The symptoms of delirium vary from person to person and tend to fluctuate throughout the day. People with delirium …
- Cannot think clearly
- Have difficulty paying attention
- May see or hear things that aren’t there
- May become quiet or withdrawn
- May act restless, upset or agitated
Who is at the greatest risk of hospital delirium?
Delirium can often be traced back to multiple causes. It can occur in all age groups, but is more common in people who:
- Are of advanced age
- Have dementia or depression
- Have poor eyesight or difficulty hearing
- Recently had surgery, especially on their hip or heart
- Have a history of delirium
- Have decreased mobility, dehydration or malnutrition
Is hospital delirium dangerous?
Patients with delirium often experience longer hospitalizations and are at higher risk of poor outcomes, such as pressure injuries and falls. In addition, delirium can be distressing for the patient and family. Delirium can have lasting effects on the patient, even after they are discharged from the hospital.
How can loved ones help prevent and treat delirium?
Not all delirium can be prevented, but there are things that can reduce the risk of developing the condition while in the hospital.

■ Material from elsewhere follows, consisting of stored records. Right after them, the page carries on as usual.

Lemma parents_exist_wf t : parents_exist t = true → vfs_wf t.
Proof.
  intros Hp ns n x Hx. unfold parents_exist in Hp. rewrite forallb_forall in Hp.
  specialize (Hp (ns ++ [n])).
  destruct (ns ++ [n]) eqn:He; [by destruct ns|]. rewrite <-He in *.
  rewrite removelast_last in Hp. apply bool_decide_eq_true in Hp; [done|].
  apply list_elem_of_In, list_elem_of_fmap. exists (ns ++ [n], x).
  by rewrite elem_of_map_to_list.
Qed.

Lemma demo_vfs_wf : vfs_wf demo_vfs.
Proof. apply parents_exist_wf. vm_compute. reflexivity. Qed.

Lemma demo_dirs : dirs_exist demo_vfs tmp_dir.
Proof. intros k Hk. simpl in Hk. destruct k as [|[|k]]; [done|done|lia]. Qed.

Lemma payload_link_created_witness :
  ∃ p t', PayloadHardLink "/tmp/a.swu" demo_vfs = Ok p t' ∧
    resolve (PayloadHardLink_get p) = tmp_dir ++ [updated_name; a_swu] ∧
    t' !! (tmp_dir ++ [updated_name; a_swu]) = Some (VFile 7) ∧
    t' !! (tmp_dir ++ [a_swu]) = Some (VFile 7) ∧
    ∀ q, ¬ (tmp_dir ++ [updated_name]) `prefix_of` q → t' !! q = demo_vfs !! q.
Proof.
  exact (payload_link_created reliable_ok tmp_dir a_swu 7 demo_vfs tmp_good a_good
           ltac:(done) demo_vfs_wf demo_dirs eq_refl).
Defined.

If your loved one is in the hospital, you can help by:
- Bringing the patient’s glasses, hearing aids and dentures
- Visiting with the patient to help keep them alert and active during the day
- Bringing in a familiar item from home, such as a blanket or family photo
- Notifying the health care team if you notice any symptoms of delirium
If delirium has set in, family can help their loved one recover from delirium by:
- Placing a photo or familiar object nearby for the patient to see
- Encouraging the patient to get up and sit in a chair during the day (if possible)
- Making sure the patient has their glasses, hearing aids or both
- Helping the patient stay active and alert during the day
- Talking about family, friends or familiar topics
Is hospital delirium often confused with other neurological conditions? If so, how can loved ones differentiate?
The symptoms of delirium can be confused with dementia, however, they are two very distinct conditions. Delirium starts suddenly and the symptoms tend to fluctuate throughout the day. It typically lasts a few days to weeks and is reversible when the underlying cause is treated.
Dementia, on the other hand, progresses over months to years, and is typically permanent and incurable. It’s possible for a patient with dementia to experience delirium as well, so loved ones should share any sudden changes in mental status with the patient’s healthcare team.